IHU On-Line - Como a discussão sobre o impeachment e essa polêmica do “golpe” estão repercutindo nos EUA e nas universidades americanas?
Idelber Avelar - Creio que em universidades com pouca tradição em estudos brasileiros, a principal consequência da crise tem sido o arrefecimento do interesse no Brasil, que mobilizou muita gente em busca de oportunidades de negócios durante a década lulista. Não há grande efeito nas matrículas dos programas de universidades com tradição em estudos brasileiros, como UCLABrownTulane ou a Universidade do Texas. Mas em programas menos consolidados, o estrago é grande, sim.
Acabou também, claro, a recepção a reitores brasileiros com tapete vermelho, do qual se vangloriou tanto Aloizio Mercadante alguns anos atrás. Evidentemente, essa recepção só acontecia porque o programa Ciência sem Fronteiras aceitava pagar, em dinheiro e à vista, um preço de matrícula completamente fictício e irreal, que ninguém nos EUA paga.
De resto, nos programas bem consolidados a discussão sobre a crise brasileira prossegue, muitas vezes com estupefação não muito diferente da encontrada entre pesquisadores brasileiros.
IHU On-Line - Algum ator político brasileiro conseguiu apresentar alguma ideia satisfatória para se sair da crise política?
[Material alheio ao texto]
(** A sequence of imports keeps the session it uses. *)
Lemma import_each_ok e n files s st rs st' :
  wf (container st) (db st) → 4 <= schema st →
  Forall (λ f, len (prepared_bytes f.1.1) <= INT64_MAX) files →
  sessions (db st) !! session_key s = Some s →
  import_each (H:=H) e n files s st = Ok (rs, st') →
  wf (container st') (db st') ∧ grows st st' ∧ length rs = length files ∧
  Forall2 (λ r f, path r = f.1.2 ∧ join_row (db st') (key r) 1 = Some r ∧
                  size r = len (prepared_bytes f.1.1)) rs files.
Proof.
  intros Hw Hs Hlen Hses E. revert n st rs Hw Hs Hses E.
  induction Hlen as [|[[prepared p] options] files Hl _ IH]; intros n st rs Hw Hs Hses E; simpl in E.
  { inv_ok. simplify_eq. by split_and!. }
  inv_ok. simplify_eq.
  match goal with E : import_with _ _ _ _ _ _ _ _ = _ |- _ =>
    apply import_with_ok in E as (datas & Hc & Hd & _ & Hp); [|done..] end.
  destruct Hc as [Cw Cg _ _ Cr Cf _ _ _ Cs]. pose proof Cg as (C1 & C2 & C3 & C4).
  match goal with E : import_each _ _ _ _ _ = _ |- _ =>
    apply IH in E as (Hw' & Hg' & Hlen & Hall); [|done|lia|by rewrite Cs] end.
  split_and!; [done|by etrans|simpl; lia|]. constructor; [|done]. simpl. split_and!.
  - done.
  - eapply join_row_extends; [apply Hg'|exact Cr].
  - destruct Cf as (_ & _ & _ & _ & _ & -> & _). by rewrite Hd.
Qed.

Lemma batch_Forall (P : PreparedSource → Prop) sources (files : list (bytes * ObjectWriteOptions)) :
  Forall P sources →
  Forall (λ f, P f.1.1) (zip_with (λ source file, (source, file.1, file.2)) sources files).
Proof.
  intros HP. revert files. induction HP as [|x sources Hx _ IH]; intros [|f files]; simpl; by constructor.
Qed.

Lemma importFiles_ok e files prepared session st rs st' :
  wf (container st) (db st) → 4 <= schema st →
  (∀ sources, prepared = Ok sources →
    Forall (λ x, len (prepared_bytes x) <= INT64_MAX) sources ∧ length sources = length files) →
  importFiles (H:=H) e files prepared session st = (Ok rs, st') →
  wf (container st') (db st') ∧ grows st st' ∧ length rs = length files.
Proof.
  intros Hw Hs Hprep E. unfold importFiles in E. case_match; [done|].
  apply transaction_ok in E. inv_ok. simplify_eq.
  match goal with E : getSession _ _ _ = _ |- _ => apply session_known in E; [|done] end.
  destruct (Hprep _ eq_refl) as [Hlen Hl].
  match goal with E : import_each _ _ _ _ _ = _ |- _ =>
    apply import_each_ok in E as (Hw' & Hg & Hn & _); [|done|done| |done] end.
  - split_and!; [done..|]. rewrite Hn, length_zip_with. lia.
  - by apply (batch_Forall (λ x, len (prepared_bytes x) <= INT64_MAX)).
Qed.

(** Capturing a document makes the RAW original and the working object, both
    with the captured bytes. *)
Lemma importDocument_ok e source p metadata session options st d st' :
  wf (container st) (db st) → 4 <= schema st →
  importDocument (H:=H) e source p metadata session options st = (Ok d, st') →
  ∃ document captured s st1 datas datas',
    encodeRawMetadata metadata = Ok document ∧ source = Ok captured ∧
    let raw := envelope_record (document_original d) in
    let working := document_file d in
    created st st1 raw s datas document ∧ created st1 st' working s datas' [] ∧
    concat datas = content (captured_file captured) ∧ datas' = datas ∧
    path raw = originals ++ key working ∧ path working = p ∧
    envelope_metadata (document_original d) = metadata.
Proof.
  intros Hw Hs E. unfold importDocument in E. ready E. inv_ok. simplify_eq.
  match goal with E : getSession st session true = Ok ?s, E' : import_with _ _ _ _ ?s _ _ _ = _ |- _ =>
    apply session_known in E; [|done] end.
  match goal with E : import_with _ _ _ _ _ _ _ _ = _ |- _ =>
    apply import_with_ok in E as (datas & Hc & Hd & [Hk _] & Hp); [|done..] end.
  match goal with E : insert_object _ _ _ = _ |- _ => rename E into Hins end.
  match goal with E : chunks _ _ _ = _ |- _ => rename E into Hch end.
  match goal with E : publish _ _ _ _ _ _ = _ |- _ => rename E into Hpub end.
  pose proof Hc as [Cw Cg _ _ Cr (F1 & F2 & F3 & F4 & F5 & F6 & F7) _ (parts & Hrows & Hparts & Hck) _ Cs].
  destruct (insert_object_step _ _ _ _ _ Cw Hins) as (Iw & Ig & _).
  pose proof Ig as (_ & _ & _ & Ie). pose proof Cg as (C1 & C2 & C3 & _).
  destruct (join_row_inv _ _ _ _ Cr) as (i & ro & row & s1 & Ho & Hr & _ & Er).
  pose proof (rv_size _ _ _ _ _ _ (wf_revision _ _ Cw _ _ _ _ _ Ho Hr)) as Hsize.
  assert (size o = revision_size row) as Hz by (rewrite Er; simpl; by apply u64_id).
  destruct (ext_revisions _ _ Ie _ _ _ Hr) as (_ & _ & Hsame).
  apply chunks_inv in Hch. rewrite F1 in Hch. simpl in Hch.
  rewrite i64_id, Hsame, Hrows in Hch by (unfold INT64_MAX; lia).
  rewrite (contiguous_rows _ _ _ _ Hparts Hck) in Hch. injection Hch as <-.
  eapply (create_step s s0 s0) in Hpub as (Hcre & K1 & K2 & _);
    [|done|lia|by rewrite Cs|exact Hins|done|done|done|done|done|done|done|done|done|simpl; lia| |done|..].
  - exists document, captured, a, s, datas, datas.
    split_and!; [done|done|]. simpl. split_and!; try done. by rewrite K1, Hp.
  - eapply Forall2_impl; [exact Hparts|]. intros ??. by apply part_data_extends.
  - done.
  - done.
Qed.

Lemma beginSession_ok e a device description context st s st' :
  wf (container st) (db st) →
  beginSession e a device description context st = (Ok s, st') →
  wf (container st') (db st') ∧ grows st st' ∧ sessions (db st') !! session_key s = Some s ∧
  session_author s = a ∧ endedAtNs s = 0.
Proof.
  intros Hw E. unfold beginSession in E. ready E. inv_ok. simplify_eq.
  match goal with E : insert_session _ _ = _ |- _ =>
    eapply (begin_session_step st) in E as (? & ? & ? & _); [|done|done|done] end.
  by split_and!.
Qed.

Lemma endSession_ok e k st st' u :
  wf (container st) (db st) → endSession e k st = (Ok u, st') →
  wf (container st') (db st') ∧ grows st st'.
Proof.
  intros Hw E. unfold endSession in E. apply transaction_ok in E. inv_ok. simplify_eq.
  match goal with E : getSession _ _ _ = _ |- _ => apply getSession_ok in E as (Hs & _) end.
  by eapply end_session_step.
Qed.
End reach.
O que o senhor tem visto em termos de propostas para resolver o impasse político brasileiro e que avaliação faz do que tem visto?
Idelber Avelar - Nenhuma das propostas que há sobre a mesa vai tirar o Brasil da crise com um passe de mágica e acredito que o primeiro a se fazer é um balanço da devastação. Temos um legado de movimentos sociais cooptados e aparelhados, uma experiência de década e meia de suposta esquerda no poder cujo resultado foi o fortalecimento eexpansão do encarceramento e a consolidação de uma cultura da servidão voluntária dentro da esquerda, segundo a qual a responsabilização das forças políticas no poder pelos seus atos é perenemente apresentada como um “fazer o jogo da direita”.
REDE, o PSTU, o PCB e setores do PSOL, além de alguns movimentos sociais independentes, têm se mobilizado pela convocação de novas eleições, proposta que chegou a ser discutida no interior do próprio governo. De novo, o que importa aqui não é a inexistência de um arcabouço jurídico no qual essa proposta possa ser levada a cabo. Se ela ganhar força política e social suficiente para ser implementada, esse arcabouço será criado. Não é uma ideia que vá tirar o Brasil da crise, mas é uma mobilização mais arejada, criativa e corajosa do que o impeachment que nos entrega um governo peemedebista-tucano ou o simples “espere até 2018” com o qual o governismo tenta debelar a crise, sem nos dizer como o país vai sobreviver trinta meses de esfarelamento do Poder Executivo.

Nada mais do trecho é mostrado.